The twenty-five pictures that my daughter Dana posted on Facebook from yesterday’s Buddy Walk in Tulsa, Oklahoma are an elixir of joy for me. Seeing my sweet seventeen-month-old grandson with his lovely parents (Shawn and Dana Hemminger) at this annual fundraising event for the Down Syndrome Association—well, who would have thought my heart could swell with such pride?

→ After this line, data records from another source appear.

(** * PM10AHDS: the Power-Mate serial protocol driver

    A shallow embedding of [PM10AHDS.py]: packet framing
    ([construct_packet]), response validation ([validate_packet]) and the
    two request methods ([request_status], [request_erase]), followed by
    the properties of the wire protocol that hold on them.

    Conventions.
    - A Python [bytes] object is a [list byte]; a Python [str] is the list
      of its code points ([list N]); a Python [int] is a [Z]; a Python
      [float] is a binary64 [float].
    - A method returns in the monad [M]: the records written with
      [logging.error], and either the returned value or the exception that
      left the method. *)

From Stdlib Require Import ZArith NArith List Bool Lia.
From Stdlib Require Import Sorting.Permutation.
From Stdlib Require Import Strings.Byte.
From Stdlib Require Strings.String.
Import String.StringSyntax.
From Stdlib Require Import Floats.PrimFloat Floats.SpecFloat Floats.FloatOps.
Import ListNotations.

Set Warnings "-inexact-float".
Local Open Scope Z_scope.

(** ** Python values *)

Definition bytes := list byte.
Definition text := list N.

(** A [bytes] literal, as in [b'S,']. *)
Definition b (s : String.string) : bytes := String.list_byte_of_string s.
Arguments b s%_string_scope.

(** A [str] literal of ASCII characters. *)
Definition u (s : String.string) : text := map Byte.to_N (String.list_byte_of_string s).
Arguments u s%_string_scope.

Definition byte_val (x : byte) : Z := Z.of_N (Byte.to_N x).

Definition byte_of_N (n : N) : byte :=
  match Byte.of_N n with Some x => x | None => x00 end.

Definition bytes_eqb (x y : bytes) : bool :=
  if list_eq_dec Byte.byte_eq_dec x y then true else false.

Definition text_eqb (x y : text) : bool :=
  if list_eq_dec N.eq_dec x y then true else false.

(** ** Exceptions, logging and the method monad *)

Inductive exn :=
| IndexError
| ValueError
| OverflowError
| UnicodeDecodeError
| UnicodeEncodeError.

Inductive result (A : Type) :=
| Return (a : A)
| Raise (e : exn).
Arguments Return {A} a.
Arguments Raise {A} e.

(** The [logging.error] call sites of the module, each with the values its
    message is formatted from. *)
Inductive log_event :=
| LogNoSOM
    (* "Packet Validation - Did not find correct SOM." *)
| LogAddressMismatch (got : bytes) (expected : Z)
    (* "Packet Validation - Address {got} did not match expected address ({expected:02x})." *)
| LogNoChecksum
    (* "Packet Validation - Could not extract checksum portion of packet." *)
| LogChecksumMismatch (calculated supplied : bytes)
    (* "Packet Validation - Calculated Checksum ({calculated}) does not match supplied checksum ({supplied})." *)
| LogNoResponse
    (* "No response from PowerMate!" *)
| LogNotStatus
    (* "Not a status response!" *)
| LogNotEnoughFields
    (* "Not enough fields in status response!" *)
| LogUnknownErase.
    (* "Unknown response to Erase request!" *)

Definition M (A : Type) : Type := (list log_event * result A)%type.

Definition ret {A} (a : A) : M A := ([], Return a).
Definition raise {A} (e : exn) : M A := ([], Raise e).
Definition logging_error (ev : log_event) : M unit := ([ev], Return tt).

Definition bind {A B} (m : M A) (k : A -> M B) : M B :=
  match m with
  | (l, Return a) => let (l', r) := k a in (l ++ l', r)
  | (l, Raise e) => (l, Raise e)
  end.

(** [try: m except: h] with a bare [except] clause. *)
Definition try_except {A} (m : M A) (h : M A) : M A :=
  match m with
  | (l, Return a) => (l, Return a)
  | (l, Raise _) => let (l', r) := h in (l ++ l', r)
  end.

Declare Scope py_scope.
Delimit Scope py_scope with py.
Notation "x <- m ;; k" := (bind m (fun x => k))
  (at level 61, m at next level, right associativity) : py_scope.
Notation "m ;;; k" := (bind m (fun _ => k))
  (at level 61, right associativity) : py_scope.
Local Open Scope py_scope.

In my early twenties, I knew a young married couple whose first child had Down Syndrome. He was black, she was white; he was in his twenties, she was nineteen, I think. It seemed to me that they already faced enough challenges—interracial marriages, even in the late 1970s, still seemed pretty unusual in the Midwest. And she was so young. My misinformed faith told me that “the chosen” of the RLDS church should be protected from such tragedies as this. Did they do something wrong?

I don’t like admitting that I used to think that way. How could I see Down Syndrome as a tragedy or as someone’s fault? Clearly, I was ignorant.

Tragedy, fault, and Benjamin don’t even belong in the same sentence. Benjamin is no tragedy and certainly no one’s fault. He is a delightful individual who has an extra chromosome. My Michigan friend Barb says I am “gaga” over him. She is right. I am over the moon in love with Benjamin Lee Hemminger. He is exactly who God made him to be.

There is a message here of the sacred blessing that life is. Everyone’s life. Worth is not based on income or status, on race or gender, on ability or disability. Worth is based on God’s love for us. We love because He first loved us. Benjamin is just as important to God as any Nobel Peace Prize winner.

Yes, this grandma is gaga over her grandson. Isn’t that the way it should be? (Now, let me show you some pictures . . .)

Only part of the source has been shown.